■ **INFORMATION SHOWN**
----

(** C7: with a term that is not blank, the results are the records of the
    data, in order, whose Item contains the term whatever the case, and the
    total spent is the sum of their Total; the two milk records give two
    results, 7.50 spent and two days of purchase history. *)
Theorem handleSearch_matching_records (st : Search.state) :
  all_space (Search.searchTerm st) = false ->
  Search.searchResults (Search.handleSearch localeCompare st)
  = filter (Search.matches (toLowerCase (Search.searchTerm st))) (Search.data st)
  /\ (forall it,
         Search.matches (toLowerCase (Search.searchTerm st)) it = true <->
         truthy (Item it) = true
         /\ contains_ci (Search.searchTerm st) (ToString (Item it)))
  /\ (forall it s,
         Item it = VStr s ->
         (In it (Search.searchResults (Search.handleSearch localeCompare st)) <->
          In it (Search.data st) /\ contains_ci (Search.searchTerm st) s))
  /\ Search.totalSpent (Search.handleSearch localeCompare st)
     = sum_of (map Total (Search.searchResults (Search.handleSearch localeCompare st)))
  /\ (forall s1 c1 q1 u1 p1 s2 c2 q2 u2 p2 st0,
         Search.data st0 = milk_records s1 c1 q1 u1 p1 s2 c2 q2 u2 p2 ->
         Search.searchTerm st0 = "milk" ->
         List.length (Search.searchResults (Search.handleSearch localeCompare st0))
         = 2%nat
         /\ Search.totalSpent (Search.handleSearch localeCompare st0) = 7.5%float
         /\ List.length (Search.purchaseHistory (Search.handleSearch localeCompare st0))
            = 2%nat).
Proof.
  intros Hterm.
  assert (Hne : Search.searchTerm st <> "").
  { intros E. rewrite E in Hterm. discriminate. }
  destruct (handleSearch_results localeCompare st Hterm) as (H1 & H2 & _).
  rewrite H1, H2. unfold results_of.
  split; [reflexivity|].
  split.
  { intros it. unfold Search.matches, contains_ci.
    now rewrite andb_true_iff, includes_substring_of. }
  split.
  { intros it s Hs. rewrite filter_In, (matches_string _ s it Hne Hs).
    reflexivity. }
  split; [reflexivity|].
  intros s1 c1 q1 u1 p1 s2 c2 q2 u2 p2 st0.
  apply search_milk_example.
Qed.

Hypothesis localeCompare_total :
  forall a b, (0 < localeCompare a b)%Z -> (localeCompare b a <= 0)%Z.
Hypothesis localeCompare_trans :
  forall a b c, (localeCompare a b <= 0)%Z -> (localeCompare b c <= 0)%Z ->
                (localeCompare a c <= 0)%Z.

(** C8, as amended: the price snapshot of a list of results has one entry
    for each date string on which some result has a Price and a Quantity
    that are both truthy (a price of zero does not count, nor an empty
    cell), and none for a date that is taken for present through
    [Object.prototype]; the price of an entry is the Price of the first such result of
    its date; the entries are in ascending order of date under the
    collation of [localeCompare]; and after a search that ran to its end
    the price history is the snapshot of the search results. *)
Theorem priceArray_first_price (pq : jsval) (results : list item) :
  NoDup (map Search.PricePoint.date (Search.priceArray localeCompare pq results))
  /\ (forall d,
         In d (map Search.PricePoint.date
                   (Search.priceArray localeCompare pq results))
         <-> Search.shadowed pq d = false
             /\ exists it, In it results /\ Date it = VStr d
                            /\ truthy (Price it) = true
                            /\ truthy (Quantity it) = true)
  /\ (forall e,
         In e (Search.priceArray localeCompare pq results) ->
         exists it, find (priced_on (Search.PricePoint.date e)) results = Some it
                    /\ Search.PricePoint.price e = Price it)
  /\ StronglySorted
       (fun a b => (localeCompare (Search.PricePoint.date a)
                                  (Search.PricePoint.date b) <= 0)%Z)
       (Search.priceArray localeCompare pq results)
  /\ (forall st,
         all_space (Search.searchTerm st) = false ->
         search_completes st = true ->
         Search.priceHistory (Search.handleSearch localeCompare st)
         = Search.priceArray localeCompare
             (Search.protoQuantity (Search.handleSearch localeCompare st))
             (Search.searchResults (Search.handleSearch localeCompare st))).
Proof.
  pose proof (priceArray_dates localeCompare pq results) as Hdates.
  split; [|split; [|split; [|split]]].
  - apply (Permutation_NoDup (Permutation_sym Hdates)), first_seen_NoDup.
  - intros d.
    transitivity (In d (first_seen (keys_of (price_key pq) results))).
    { split; apply Permutation_in; [exact Hdates|now apply Permutation_sym]. }
    rewrite first_seen_In, keys_of_In. split.
    + intros (it & Hin & H). apply price_key_Some in H.
      split; [tauto|]. exists it. tauto.
    + intros (S & it & Hin & H). exists it. split; [exact Hin|].
      apply price_key_Some. tauto.
  - intros e Hin.
    apply (Permutation_in _ (priceArray_perm localeCompare pq results)) in Hin.
    apply in_map_iff in Hin. destruct Hin as [[k e'] [<- Hin]].
    apply priceByDate_entry in Hin. destruct Hin as (_ & it & Hfind & ->).
    now exists it.
  - apply (sort_by_collation _ localeCompare Search.PricePoint.date);
      [exact localeCompare_total|exact localeCompare_trans].
  - intros st Hterm Hc.
    destruct (handleSearch_completed localeCompare st Hterm Hc)
      as (h & _ & _ & _ & Hp).
    rewrite Hp. now rewrite (proj1 (handleSearch_results localeCompare st Hterm)).
Qed.
End SearchResults.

----

■ **WHAT YOU ARE ASKED TO DO**
Once more, give all the records exactly as they were written.

■ **WRITTEN SOLUTION**
(** C7: with a term that is not blank, the results are the records of the
    data, in order, whose Item contains the term whatever the case, and the
    total spent is the sum of their Total; the two milk records give two
    results, 7.50 spent and two days of purchase history. *)
Theorem handleSearch_matching_records (st : Search.state) :
  all_space (Search.searchTerm st) = false ->
  Search.searchResults (Search.handleSearch localeCompare st)
  = filter (Search.matches (toLowerCase (Search.searchTerm st))) (Search.data st)
  /\ (forall it,
         Search.matches (toLowerCase (Search.searchTerm st)) it = true <->
         truthy (Item it) = true
         /\ contains_ci (Search.searchTerm st) (ToString (Item it)))
  /\ (forall it s,
         Item it = VStr s ->
         (In it (Search.searchResults (Search.handleSearch localeCompare st)) <->
          In it (Search.data st) /\ contains_ci (Search.searchTerm st) s))
  /\ Search.totalSpent (Search.handleSearch localeCompare st)
     = sum_of (map Total (Search.searchResults (Search.handleSearch localeCompare st)))
  /\ (forall s1 c1 q1 u1 p1 s2 c2 q2 u2 p2 st0,
         Search.data st0 = milk_records s1 c1 q1 u1 p1 s2 c2 q2 u2 p2 ->
         Search.searchTerm st0 = "milk" ->
         List.length (Search.searchResults (Search.handleSearch localeCompare st0))
         = 2%nat
         /\ Search.totalSpent (Search.handleSearch localeCompare st0) = 7.5%float
         /\ List.length (Search.purchaseHistory (Search.handleSearch localeCompare st0))
            = 2%nat).
Proof.
  intros Hterm.
  assert (Hne : Search.searchTerm st <> "").
  { intros E. rewrite E in Hterm. discriminate. }
  destruct (handleSearch_results localeCompare st Hterm) as (H1 & H2 & _).
  rewrite H1, H2. unfold results_of.
  split; [reflexivity|].
  split.
  { intros it. unfold Search.matches, contains_ci.
    now rewrite andb_true_iff, includes_substring_of. }
  split.
  { intros it s Hs. rewrite filter_In, (matches_string _ s it Hne Hs).
    reflexivity. }
  split; [reflexivity|].
  intros s1 c1 q1 u1 p1 s2 c2 q2 u2 p2 st0.
  apply search_milk_example.
Qed.

Hypothesis localeCompare_total :
  forall a b, (0 < localeCompare a b)%Z -> (localeCompare b a <= 0)%Z.
Hypothesis localeCompare_trans :
  forall a b c, (localeCompare a b <= 0)%Z -> (localeCompare b c <= 0)%Z ->
                (localeCompare a c <= 0)%Z.

(** C8, as amended: the price snapshot of a list of results has one entry
    for each date string on which some result has a Price and a Quantity
    that are both truthy (a price of zero does not count, nor an empty
    cell), and none for a date that is taken for present through
    [Object.prototype]; the price of an entry is the Price of the first such result of
    its date; the entries are in ascending order of date under the
    collation of [localeCompare]; and after a search that ran to its end
    the price history is the snapshot of the search results. *)
Theorem priceArray_first_price (pq : jsval) (results : list item) :
  NoDup (map Search.PricePoint.date (Search.priceArray localeCompare pq results))
  /\ (forall d,
         In d (map Search.PricePoint.date
                   (Search.priceArray localeCompare pq results))
         <-> Search.shadowed pq d = false
             /\ exists it, In it results /\ Date it = VStr d
                            /\ truthy (Price it) = true
                            /\ truthy (Quantity it) = true)
  /\ (forall e,
         In e (Search.priceArray localeCompare pq results) ->
         exists it, find (priced_on (Search.PricePoint.date e)) results = Some it
                    /\ Search.PricePoint.price e = Price it)
  /\ StronglySorted
       (fun a b => (localeCompare (Search.PricePoint.date a)
                                  (Search.PricePoint.date b) <= 0)%Z)
       (Search.priceArray localeCompare pq results)
  /\ (forall st,
         all_space (Search.searchTerm st) = false ->
         search_completes st = true ->
         Search.priceHistory (Search.handleSearch localeCompare st)
         = Search.priceArray localeCompare
             (Search.protoQuantity (Search.handleSearch localeCompare st))
             (Search.searchResults (Search.handleSearch localeCompare st))).
Proof.
  pose proof (priceArray_dates localeCompare pq results) as Hdates.
  split; [|split; [|split; [|split]]].
  - apply (Permutation_NoDup (Permutation_sym Hdates)), first_seen_NoDup.
  - intros d.
    transitivity (In d (first_seen (keys_of (price_key pq) results))).
    { split; apply Permutation_in; [exact Hdates|now apply Permutation_sym]. }
    rewrite first_seen_In, keys_of_In. split.
    + intros (it & Hin & H). apply price_key_Some in H.
      split; [tauto|]. exists it. tauto.
    + intros (S & it & Hin & H). exists it. split; [exact Hin|].
      apply price_key_Some. tauto.
  - intros e Hin.
    apply (Permutation_in _ (priceArray_perm localeCompare pq results)) in Hin.
    apply in_map_iff in Hin. destruct Hin as [[k e'] [<- Hin]].
    apply priceByDate_entry in Hin. destruct Hin as (_ & it & Hfind & ->).
    now exists it.
  - apply (sort_by_collation _ localeCompare Search.PricePoint.date);
      [exact localeCompare_total|exact localeCompare_trans].
  - intros st Hterm Hc.
    destruct (handleSearch_completed localeCompare st Hterm Hc)
      as (h & _ & _ & _ & Hp).
    rewrite Hp. now rewrite (proj1 (handleSearch_results localeCompare st Hterm)).
Qed.
End SearchResults.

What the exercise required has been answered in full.